Riflettere e acquisire maggiore consapevolezza della tecnologia è un modo per affrontare le tante rivoluzioni più grandi in fase di formazione, superando i saperi del passato, aggiornandoli, aprendosi a quelli dei tempi tecnologici attuali, superando pregiudizi ideologici e aprendosi al nuovo, e soprattutto leggendo tanto e studiando. Il percorso non è facile, sempre in grado sin dall’inizio di complicarsi, tutto da costruire e interpretare, facendo appello alle proprie intuizioni e idee personali, usando il pensiero e il lavoro di altri come strumenti speculativi e di cambiamento, puntando sulla condivisione fiduciosa con altri viaggiatori. Compagni di viaggio con cui dialogare, non con l’intenzione di convincerli della giustezza delle proprie idee, ma per condividere un approccio critico, fatto di falsificazioni e pensieri (non fatti o verità) alternativi, rimanendo sempre disponibili a idee diverse e a ricredersi sulle proprie. Imparare a dialogare è importante perché implica curiosità antropologica e una disponibilità, il saper tacere, il sapere ascoltare, la capacità di far pensare e parlare.
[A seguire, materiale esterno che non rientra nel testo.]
(** * SaferCPlusPlus: reference-counted and access-controlled shared pointers

  A shallow embedding of [mserefcounted.h] (the single-threaded
  [TRefCountedPointer]) and of [mseasyncshared.h] (the "AsyncShared"
  family: a cell guarded by a [std::shared_timed_mutex], requesters that
  share ownership of the cell, and pointer proxies whose lifetime is the
  lifetime of a lock on the cell).

  Conventions.
  - A C++ reference or pointer to a heap object is the index of that object
    in the model's free store; a null pointer is [None].
  - A function that can throw returns an [outcome].
  - Objects are never relocated: an object keeps its index for its whole
    life, and a destroyed or deleted object leaves a tombstone behind. *)

From stdpp Require Import base list strings.
From Stdlib Require Import ZArith Lia.

(** ** Exceptions *)

(** The only exception the two headers throw is [std::out_of_range], each
  time with a message naming the class. *)
Inductive exception : Type :=
| out_of_range (what : string).

(** What a call gives: a value, an exception, or nothing the language
  defines (the call has undefined behaviour). *)
Inductive outcome (A : Type) : Type :=
| Returned (a : A)
| Thrown (e : exception)
| Undefined.

Arguments Returned {A} a.
Arguments Thrown {A} e.
Arguments Undefined {A}.

(** * mserefcounted.h *)

Module RefCounted.

(** [int] is taken to be 32 bits wide.  Overflow of a signed [int] is
    undefined in C++; the model wraps around, as two's-complement hardware
    does. *)
Definition INT_MAX : Z := 2147483647.

Definition INT_MIN : Z := -2147483648.

Definition int_wrap (z : Z) : Z :=
  ((z - INT_MIN) mod 4294967296 + INT_MIN)%Z.

Section WithTarget.

(** The target type [X] of [TRefCountedPointer<X>]. *)
Variable X : Type.

(** [CRefCounter] and [TRefWithTargetObj<Y>]: an [int] counter, initialised
    to 1 by the constructor, next to the target object.  [m_counter++] and
    [m_counter--] wrap around at the bounds of [int]. *)
Record TRefWithTargetObj : Type := {
  m_counter : Z;
  m_object : X
}.

Definition CRefCounter (x : X) : TRefWithTargetObj :=
  {| m_counter := 1; m_object := x |}.

Definition increment (o : TRefWithTargetObj) : TRefWithTargetObj :=
  {| m_counter := int_wrap (m_counter o + 1); m_object := m_object o |}.

Definition decrement (o : TRefWithTargetObj) : TRefWithTargetObj :=
  {| m_counter := int_wrap (m_counter o - 1); m_object := m_object o |}.

Definition use_count (o : TRefWithTargetObj) : Z := m_counter o.

(** The free store: slot [a] holds the [TRefWithTargetObj] allocated at
    address [a], or [None] once it has been deleted. *)
Definition free_store : Type := list (option TRefWithTargetObj).

(** The destructor of the target type, which [delete] runs on the
    holder's [m_object] before the holder is freed: what it does to the
    free store (a target that holds counted pointers releases them). *)
Class Target : Type := {
  target_destructor : X -> free_store -> free_store
}.

Context {target : Target}.

(** [TRefCountedPointer<X>] has one data member, a raw pointer to the
    counted holder. *)
Record TRefCountedPointer : Type := {
  m_ref_with_target_obj_ptr : option nat
}.

(** [TRefCountedPointer()] and [TRefCountedPointer(nullptr_t)]. *)
Definition TRefCountedPointer_default : TRefCountedPointer :=
  {| m_ref_with_target_obj_ptr := None |}.

Definition TRefCountedPointer_nullptr : TRefCountedPointer :=
  {| m_ref_with_target_obj_ptr := None |}.

(** [acquire(c)]: point at [c] and, when [c] is not null, increment its
    counter. *)
Definition acquire (c : option nat) (h : free_store)
  : free_store * TRefCountedPointer :=
  let this := {| m_ref_with_target_obj_ptr := c |} in
  match c with
  | Some a =>
      match h !! a with
      | Some (Some o) => (<[a := Some (increment o)]> h, this)
      | _ => (h, this)
      end
  | None => (h, this)
  end.

(** [dorelease(p)]: when [p] is not null, delete the holder if this was the
    last reference and decrement its counter otherwise.  [delete] runs the
    destructor of the target and then frees the holder. *)
Definition dorelease (p : option nat) (h : free_store) : free_store :=
  match p with
  | Some a =>
      match h !! a with
      | Some (Some o) =>
          if (1 =? use_count o)%Z
          then <[a := None]> (target_destructor (m_object o) h)
          else <[a := Some (decrement o)]> h
      | _ => h
      end
  | None => h
  end.

Definition release (this : TRefCountedPointer) (h : free_store) : free_store :=
  dorelease (m_ref_with_target_obj_ptr this) h.

(** [~TRefCountedPointer()]. *)
Definition destructor (this : TRefCountedPointer) (h : free_store)
  : free_store :=
  release this h.

(** [TRefCountedPointer(const TRefCountedPointer& r)]. *)
Definition copy_constructor (r : TRefCountedPointer) (h : free_store)
  : free_store * TRefCountedPointer :=
  acquire (m_ref_with_target_obj_ptr r) h.

(** [operator=(const TRefCountedPointer& r)].  [same] is the outcome of the
    address test [this != &r]; otherwise an [auto_release] guard keeps the
    old holder, the new one is acquired, and the guard's destructor
    releases the old one when the block is left. *)
Definition operator_assign (same : bool) (this r : TRefCountedPointer)
    (h : free_store) : free_store * TRefCountedPointer :=
  if same then (h, this)
  else
    let keep := m_ref_with_target_obj_ptr this in
    let '(h1, this1) := acquire (m_ref_with_target_obj_ptr r) h in
    (dorelease keep h1, this1).

(** [clear()]: the pointer is assigned [TRefCountedPointer<X>(nullptr)],
    after which the temporary is destroyed. *)
Definition clear (this : TRefCountedPointer) (h : free_store)
  : free_store * TRefCountedPointer :=
  let tmp := TRefCountedPointer_nullptr in
  let '(h1, this1) := operator_assign false this tmp h in
  (destructor tmp h1, this1).

(** [get()]: the address of the target, or [nullptr]. *)
Definition get (this : TRefCountedPointer) : option nat :=
  match m_ref_with_target_obj_ptr this with
  | Some a => Some a
  | None => None
  end.

(** [operator bool()]: [nullptr != get()]. *)
Definition operator_bool (this : TRefCountedPointer) : bool :=
  match get this with
  | Some _ => true
  | None => false
  end.

(** [operator*()] and [operator->()]: throw on a null holder pointer,
    otherwise a reference (a pointer) to the holder's [m_object]. *)
Definition operator_star (this : TRefCountedPointer) : outcome nat :=
  match m_ref_with_target_obj_ptr this with
  | None =>
      Thrown (out_of_range
        "attempt to dereference null pointer - mse::TRefCountedPointer"%string)
  | Some a => Returned a
  end.

Definition operator_arrow (this : TRefCountedPointer) : outcome nat :=
  match m_ref_with_target_obj_ptr this with
  | None =>
      Thrown (out_of_range
        "attempt to dereference null pointer - mse::TRefCountedPointer"%string)
  | Some a => Returned a
  end.

(** [unique()]. *)
Definition unique (this : TRefCountedPointer) (h : free_store) : bool :=
  match m_ref_with_target_obj_ptr this with
  | Some a =>
      match h !! a with
      | Some (Some o) => (use_count o =? 1)%Z
      | _ => false
      end
  | None => true
  end.

(** [make_refcounted(args...)]: allocate a holder (counter 1) and wrap it
    through the private constructor, which does not touch the counter. *)
Definition make_refcounted (x : X) (h : free_store)
  : free_store * TRefCountedPointer :=
  (h ++ [Some (CRefCounter x)],
   {| m_ref_with_target_obj_ptr := Some (length h) |}).

(** The four ways the interface yields a null pointer: the default
    constructor, the [nullptr_t] constructor, [clear()] on any pointer, and
    the assignment [p = nullptr] (a temporary built by the [nullptr_t]
    constructor, hence never [this]). *)
Inductive null_origin : Type :=
  | default_constructed
  | constructed_from_nullptr
  | cleared (p : TRefCountedPointer) (h : free_store)
  | assigned_null (p : TRefCountedPointer) (h : free_store).

Definition null_pointer (o : null_origin) : TRefCountedPointer :=
  match o with
  | default_constructed => TRefCountedPointer_default
  | constructed_from_nullptr => TRefCountedPointer_nullptr
  | cleared p h => snd (clear p h)
  | assigned_null p h =>
      snd (operator_assign false p TRefCountedPointer_nullptr h)
  end.

End WithTarget.

Arguments m_counter {X} _.
Arguments CRefCounter {X} x.
Arguments increment {X} o.
Arguments decrement {X} o.
Arguments use_count {X} o.
Arguments target_destructor {X Target} _ _.
Arguments release {X target} this h.
Arguments m_object {X} _.
Arguments acquire {X} c h.
Arguments dorelease {X target} p h.
Arguments destructor {X target} this h.
Arguments copy_constructor {X} r h.
Arguments operator_assign {X target} same this r h.
Arguments clear {X target} this h.
Arguments unique {X} this h.
Arguments make_refcounted {X} x h.
Arguments default_constructed {X}.
Arguments constructed_from_nullptr {X}.
Arguments cleared {X} p h.
Arguments assigned_null {X} p h.
Arguments null_pointer {X target} o.

(** A target type whose destructor leaves the free store alone. *)
Definition plain_target (X : Type) : Target X :=
  {| target_destructor := fun _ h => h |}.

End RefCounted.

(** * mseasyncshared.h *)

Module AsyncShared.

(** ** [std::shared_timed_mutex]

  The standard library's reader/writer mutex, as the header uses it: held
  by one exclusive owner, or by any number of shared owners, or free.
  [lock] and [lock_shared] return [None] where the real call would keep
  the calling thread waiting.  (Locking a mutex the calling thread already
  owns is undefined in C++; the model lets such a caller wait as well.)

  The standard leaves open whether a thread that asks for shared ownership
  is kept waiting while another thread waits for exclusive ownership; an
  [implementation] says which: with [writers_first] it is. *)
Class implementation : Type := {
writers_first : bool
}.

Record shared_timed_mutex : Type := {
writer : bool;
readers : nat
}.

Definition unlocked : shared_timed_mutex :=
{| writer := false; readers := 0 |}.

Definition lock (m : shared_timed_mutex) : option shared_timed_mutex :=
if writer m || negb (readers m =? 0) then None
else Some {| writer := true; readers := readers m |}.

(** [writer_waits]: a thread is waiting for exclusive ownership and the
  implementation lets it go first. *)
Definition lock_shared (writer_waits : bool) (m : shared_timed_mutex)
: option shared_timed_mutex :=
if writer m || writer_waits then None
else Some {| writer := false; readers := S (readers m) |}.

Definition unlock (m : shared_timed_mutex) : shared_timed_mutex :=
{| writer := false; readers := readers m |}.

Definition unlock_shared (m : shared_timed_mutex) : shared_timed_mutex :=
{| writer := writer m; readers := pred (readers m) |}.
La riflessione sulla tecnologia e sui suoi effetti in ambiti diversi come quelli dell’informazione, della genetica, della biologia e delle neuroscienze, della chimica e dell’ingegneria, della mobilità ecc., è diventata urgente e necessaria. Ogni persona può dare il suo contributo ma deve essere fatta insieme e in condivisione con altri, esercitando un sano pessimismo intelligente, capace di opporsi sia all’ottimismo conformistico e superficiale sia al nichilismo dilagante. Uno approccio perseguibile comporta l’esercizio del pessimismo intelligente (non basta quello della volontà), critico e creativo, rivolto al futuro pensando alle nuove generazioni che abiteranno i molteplici paralleli nei quali si manifesterà. La riflessione servirà a superare le inquietudini correnti e regalare loro strumenti cognitivi utili per viverlo con armi più adeguate, umane anche se ibridate tecnologicamente.
La singolarità del futuro che arriverà potrà anche essere molto tecnologica ma per essere una nuova fase di evoluzione del genere umano dovrà far prevalere la sua dimensione e caratteristica umana.